Zombies: The Movie

May 2nd 2008

Paul, frequent commenter here, sent me this link by email: Overcoming Bias: Zombies: The Movie. Some excerpts:

DOCTOR: David! David Chalmers! Can you hear me?

CHALMERS: Yes.

NURSE: It’s no use, doctor.

CHALMERS: I’m perfectly fine. I’ve been introspecting on my consciousness, and I can’t detect any difference. I know I would be expected to say that, but -

The DOCTOR turns away from the glass screen in horror.

DOCTOR: His words, they… they don’t mean anything.

OFFICER 1: State your business here.

MAN: Is this where you’re keeping David Chalmers?

OFFICER 2: What’s it to you? You a friend of his?

MAN: Can’t say I am. But even zombies have rights.

OFFICER 1: All right, buddy, let’s see your qualia.

MAN: I don’t have any.

Paul is right–if you’ve read anything on mind and brain, this is hilarious!

Posted by Tom Gilson under Just For Fun | No Comments »

Mind and Brain: Philosophy or Science?

April 25th 2008

Denyse O’Leary was the co-author (with Dr. Mario Beauregard) of a book I reviewed in the April issue of Touchstone magazine: The Spiritual Brain: A Neuroscientist’s Case for the Existence of the Soul. Beauregard has published research (see links from here) challenging some neuroscientists’ view that spiritual experiences can be explained through physical brain science alone, and this book covers his work while also challenging those other scientists’ conclusions, and even their often-questionable research methods.

A few days ago on her Mindful Hack blog, Denyse raised a good question in response to my review, which, by agreement with Touchstone, I will not be posting on the web for at least three months. I’ll quote this much from near the end of it for context, though:

For my money, philosophical approaches are sufficient to put materialism* away for keeps. But that doesn’t make it any less satisfying to learn the heavily hyped “empirical evidence” for materialist neuroscience is distorted, weak, and contradicted by other research.

Denyse wrote,


On the whole, he seems to have liked the book, though he wonders why we cannot demolish materialism through philosophy alone…. Philosophy alone cannot decide the issue. We must look at evidence from science as well.

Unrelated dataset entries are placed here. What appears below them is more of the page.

(** * Aware Citizen (main.py): a shallow embedding and its verified properties

    The program scrapes a list of political parties for a country from a
    wiki page, asks a text-generation service for an analysis of each party,
    mines a 0..20 score out of each reply with a regular expression, and
    renders texts and a bar chart with Streamlit.

    Conventions of the embedding.
    - A Python [str] is a [string]: the sequence of its characters, a
      character outside ASCII standing as its UTF-8 bytes.  Where the
      program looks at characters one by one (the regular expression), the
      str is read as its code points ([codepoints]); the digits are the
      decimal digits of Unicode and the case folding is that of [re].
    - A Python [dict] whose iteration order is observed is an association
      list in insertion order ([Dict]); a dict that is only looked up is a
      [gmap].
    - Code that may raise returns a [result]; code that talks to the outside
      (HTTP, the generation service, the Streamlit page) runs in the monad
      [M] that threads the outside world and the page. *)

From Stdlib Require Import ZArith Ascii.
From stdpp Require Import gmap strings list pretty.

Local Open Scope Z_scope.

(** ** Characters and texts *)

Abbreviation text := (list ascii).

Definition chars (s : string) : text := String.list_ascii_of_string s.
Definition str (t : text) : string := String.string_of_list_ascii t.

(** [c.lower()] on one character of ASCII; the bytes of another character
    are left as they are. *)
Definition lower (c : ascii) : ascii :=
  let n := N_of_ascii c in
  if ((65 <=? n) && (n <=? 90))%N then ascii_of_N (n + 32) else c.

Global Arguments lower : simpl never.

(** *** Code points *)

Abbreviation codes := (list N).

Definition continuation (b : N) : bool := ((128 <=? b) && (b <? 192))%N.

(** UTF-8, read back.  A byte that is no part of a well-formed sequence
    stands for itself (no str is written that way). *)
Fixpoint decode (s : list N) : codes :=
  match s with
  | [] => []
  | b0 :: r =>
      if (b0 <? 128)%N then b0 :: decode r
      else
        match r with
        | b1 :: r1 =>
            if ((192 <=? b0) && (b0 <? 224))%N && continuation b1
            then ((b0 - 192) * 64 + (b1 - 128))%N :: decode r1
            else
              match r1 with
              | b2 :: r2 =>
                  if ((224 <=? b0) && (b0 <? 240))%N
                     && continuation b1 && continuation b2
                  then ((b0 - 224) * 4096 + (b1 - 128) * 64 + (b2 - 128))%N
                       :: decode r2
                  else
                    match r2 with
                    | b3 :: r3 =>
                        if ((240 <=? b0) && (b0 <? 248))%N
                           && continuation b1 && continuation b2
                           && continuation b3
                        then ((b0 - 240) * 262144 + (b1 - 128) * 4096
                              + (b2 - 128) * 64 + (b3 - 128))%N :: decode r3
                        else b0 :: decode r
                    | [] => b0 :: decode r
                    end
              | [] => b0 :: decode r
              end
        | [] => [b0]
        end
  end.

(** The characters of a str. *)
Definition codepoints (s : string) : codes := decode (N_of_ascii <$> chars s).

Definition LF : N := 10%N.

(** The decimal digits of Unicode (category Nd) come in runs of ten, from
    the digit zero to the digit nine of a script: these are the zeros
    (Unicode 14.0, the table of Python 3.11). *)
Definition decimal_zeros : list N :=
  [0x30; 0x660; 0x6f0; 0x7c0; 0x966; 0x9e6; 0xa66; 0xae6; 0xb66; 0xbe6;
   0xc66; 0xce6; 0xd66; 0xde6; 0xe50; 0xed0; 0xf20; 0x1040; 0x1090; 0x17e0;
   0x1810; 0x1946; 0x19d0; 0x1a80; 0x1a90; 0x1b50; 0x1bb0; 0x1c40; 0x1c50;
   0xa620; 0xa8d0; 0xa900; 0xa9d0; 0xa9f0; 0xaa50; 0xabf0; 0xff10; 0x104a0;
   0x10d30; 0x11066; 0x110f0; 0x11136; 0x111d0; 0x112f0; 0x11450; 0x114d0;
   0x11650; 0x116c0; 0x11730; 0x118e0; 0x11950; 0x11c50; 0x11d50; 0x11da0;
   0x16a60; 0x16ac0; 0x16b50; 0x1d7ce; 0x1d7d8; 0x1d7e2; 0x1d7ec; 0x1d7f6;
   0x1e140; 0x1e2f0; 0x1e950; 0x1fbf0]%N.

(** The value of a decimal digit, [None] for any other character. *)
Definition digit_value (c : N) : option Z :=
  (fun zero => Z.of_N (c - zero)) <$>
  List.find (fun zero => ((zero <=? c) && (c <? zero + 10))%N) decimal_zeros.

(** [\d], and what [int] reads as a digit. *)
Definition is_digit (c : N) : bool := bool_decide (is_Some (digit_value c)).

Global Arguments digit_value : simpl never.
Global Arguments is_digit : simpl never.

(** ** Exceptions and results *)

Inductive exn :=
| NameError (name : string)
| KeyError (key : string)
| ValueError (literal : string)
| IndexError (what : string)
| TypeError (what : string)
| ServiceError (what : string).   (* raised inside requests or openai *)

Inductive result (A : Type) :=
| Return (a : A)
| Raise (e : exn).
Arguments Return {A} a.
Arguments Raise {A} e.

(** ** The regular expressions of [re], as far as the program uses them *)

Module Re.

(** One-character matchers. *)
Inductive charclass :=
| LITERAL (c : ascii)      (* a character of ASCII, itself *)
| ANY                      (* [.]  : any character but a line feed *)
| CATEGORY_DIGIT.          (* [\d] *)

(** A pattern is a sequence of these; [MARK] records the position where a
    group opens (even index) or closes (odd index). *)
Inductive op :=
| ONE (c : charclass)
| MIN_REPEAT (lo : nat) (hi : option nat) (c : charclass)   (* c{lo,hi}? *)
| MAX_REPEAT (lo : nat) (hi : option nat) (c : charclass)   (* c{lo,hi}  *)
| MARK (i : nat).
(** * The return workflow of the vidly rental back end

    A shallow embedding of [routes/returns.js], of the [Movie] schema
    ([models/movie.js]) and of the wrapper that hands the exception of an
    async handler to [next], together with the properties of the rental
    life cycle that the specification states about them.

    The second half takes the handler over any Rental model (the lookup
    and the method [return] as parameters) and follows it along sequences
    of requests, and sets the Joi validators [validateReturn],
    [validateMovie] and [validateCustomer] against the validators of the
    Movie and Customer schemas ([models/movie.js], [models/customer.js]).

    Conventions.
    - An ObjectId is a natural number ([N]); equality is the only operation
      the workflow uses on identifiers.
    - A JavaScript [Date] is its millisecond time stamp, a [Z].
    - [numberInStock] is an integer ([Z]); [dailyRentalRate] and [rentalFee]
      are JavaScript numbers that need not be whole, and are rationals ([Q]).
    - The collections of the document store are explicit state; a call to
      the store either settles with a value or rejects with an exception,
      as decided by a plan of faults carried by the world. *)

From Stdlib Require Import ZArith QArith Lia.
From stdpp Require Import base option list gmap strings.

Local Open Scope Z_scope.

(* ===================================================================== *)
(** ** Documents *)
(* ===================================================================== *)

Abbreviation ObjectId := N.

(** The customer snapshot kept inside a rental. *)
Record CustomerSnapshot := mkCustomerSnapshot {
  customer_id : ObjectId;
  customer_name : string;
  customer_phone : string
}.

(** The movie snapshot kept inside a rental. *)
Record MovieSnapshot := mkMovieSnapshot {
  movie_id : ObjectId;
  movie_title : string;
  movie_dailyRentalRate : Q
}.

Record Rental := mkRental {
  rental_id : ObjectId;
  customer : CustomerSnapshot;
  movie : MovieSnapshot;
  dateOut : Z;
  dateReturned : option Z;
  rentalFee : option Q
}.

(** [models/movie.js]: the fields of the Movie schema.  The embedded genre
    document is kept by its name. *)
Record Movie := mkMovie {
  title : string;
  genre : string;
  numberInStock : Z;
  dailyRentalRate : Q
}.

(** The validators the schema puts on [numberInStock]:
    [min: 0, max: 255]. *)
Definition numberInStock_min : Z := 0.
Definition numberInStock_max : Z := 255.

Definition numberInStock_valid (m : Movie) : Prop :=
  numberInStock_min <= numberInStock m <= numberInStock_max.

(** The validators the schema puts on [dailyRentalRate]:
    [min: 0, max: 255]. *)
Definition dailyRentalRate_valid (m : Movie) : Prop :=
  (0 <= dailyRentalRate m)%Q /\ (dailyRentalRate m <= 255)%Q.

(** The body of a return request, after [validateReturn] accepted it:
    both fields are present and are ObjectIds. *)
Record ReturnRequest := mkReturnRequest {
  customerId : ObjectId;
  movieId : ObjectId
}.

(* ===================================================================== *)
(** ** The store, the response and the world of one request *)
(* ===================================================================== *)

(** The Rental collection in its natural order and the Movie collection
    indexed by [_id]. *)
Record Db := mkDb {
  rentals : list Rental;
  movies : gmap N Movie
}.

(** A rejected promise of the store driver. *)
Inductive Exn :=
  | StoreError (msg : string).

(** The calls the workflow makes on the store. *)
Inductive StoreCall :=
  | FindOne (c m : ObjectId)
  | Save (r : Rental)
  | UpdateOne (id : ObjectId).

(** What is observed of a call: that it was issued, and later how it
    settled ([None]: fulfilled, [Some ex]: rejected with [ex]). *)
Inductive Event :=
  | Issued (c : StoreCall)
  | Settled (c : StoreCall) (failure : option Exn).

Inductive Body :=
  | BText (s : string)
  | BRental (r : Rental).

(** The express response object: [statusCode] starts at 200 and [sent] is
    the body once [send] was called. *)
Record Res := mkRes {
  statusCode : Z;
  sent : option Body
}.

Definition fresh_res : Res := mkRes 200 None.

Record World := mkWorld {
  w_db : Db;
  w_now : Z;                       (* the reading of the clock *)
  w_faults : list (option Exn);    (* how the coming store calls settle *)
  w_trace : list Event;            (* the store calls made so far *)
  w_res : Res;
  w_next : option Exn              (* the argument [next] was called with *)
}.

Definition fresh_world (db : Db) (t : Z) (fs : list (option Exn)) : World :=
  mkWorld db t fs [] fresh_res None.

(* ===================================================================== *)
(** ** The monad of a request handler: state and exceptions *)
(* ===================================================================== *)

Inductive Result (A : Type) :=
  | Ok (a : A) (w : World)
  | Throw (ex : Exn) (w : World).
Arguments Ok {A} a w.
Arguments Throw {A} ex w.

Definition M (A : Type) : Type := World -> Result A.

#[global] Instance M_ret : MRet M := fun A a w => Ok a w.

#[global] Instance M_bind : MBind M := fun A B f c w =>
  match c w with
  | Ok a w' => f a w'
  | Throw ex w' => Throw ex w'
  end.

(** [new Date()] *)
Definition Date_now : M Z := fun w => Ok (w_now w) w.

(** [res.status(code)] *)
Definition res_status (code : Z) : M unit := fun w =>
  Ok tt (mkWorld (w_db w) (w_now w) (w_faults w) (w_trace w)
           (mkRes code (sent (w_res w))) (w_next w)).

(** [res.send(body)] *)
Definition res_send (b : Body) : M unit := fun w =>
  Ok tt (mkWorld (w_db w) (w_now w) (w_faults w) (w_trace w)
           (mkRes (statusCode (w_res w)) (Some b)) (w_next w)).

(** An awaited call to the store.  The call is issued, then settles as the
    fault plan says: rejected, the store is left as it was and the
    exception is thrown at the [await]; fulfilled, [run] is applied to the
    store.  An exhausted plan means no more faults. *)
Definition store_call {A : Type} (c : StoreCall) (run : Db -> A * Db) : M A :=
  fun w =>
    match w_faults w with
    | Some ex :: fs =>
        Throw ex (mkWorld (w_db w) (w_now w) fs
                    (w_trace w ++ [Issued c; Settled c (Some ex)])
                    (w_res w) (w_next w))
    | fs =>
        let '(a, db') := run (w_db w) in
        Ok a (mkWorld db' (w_now w) (tail fs)
                (w_trace w ++ [Issued c; Settled c None])
                (w_res w) (w_next w))
    end.

(* ===================================================================== *)
(** ** The Rental model *)
(* ===================================================================== *)

Definition matches (c m : ObjectId) (r : Rental) : bool :=
  bool_decide (customer_id (customer r) = c)
  && bool_decide (movie_id (movie r) = m).

(** The most recent checkout among [best] and the rentals of [l]; of two
    rentals checked out at the same instant the earlier in the collection
    is kept. *)
Fixpoint most_recent (best : Rental) (l : list Rental) : Rental :=
  match l with
  | [] => best
  | r :: l' => most_recent (if dateOut best <? dateOut r then r else best) l'
  end.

Well, of course she is right about this. I will not quote her reasons (they are in the ellipsis) since you ought to read them from the source.

She is right in that philosophy has not, in fact, dec ided the issue. “For my money” (as I said), I think it should have done so by now, because materialist views of mind seem to be utterly self-defeating. They place all causation in the literally mindless machinery of electrochemical activity. There’s no room left for any other causation.

Therefore things like reasons and thoughts, which cannot be identified with that machinery, don’t cause anything. If you disagree with that, your disagreement was not caused by any reasons you might have, but by that mindless machinery firing away inside you. That pretty much eliminates your ability to say you have reasoned your way to your conclusion. Your reasons don’t have any power to cause anything, including the conclusions you erroneously think you came to because of your reasons.

Those who try to disagree usually do so by saying that reasons and thoughts actually can be identified with the machinery; that the brain’s physical activity doesn’t have to be distinct from what feels to us like logical reasoning and free decision making. Others say that reasons and thoughts more or less “ride along” on top of the machinery. The first answer, however, makes an illusion out of our freedom to think and to decide, while the other retains the problem of thoughts and reasoning not causing anything at all.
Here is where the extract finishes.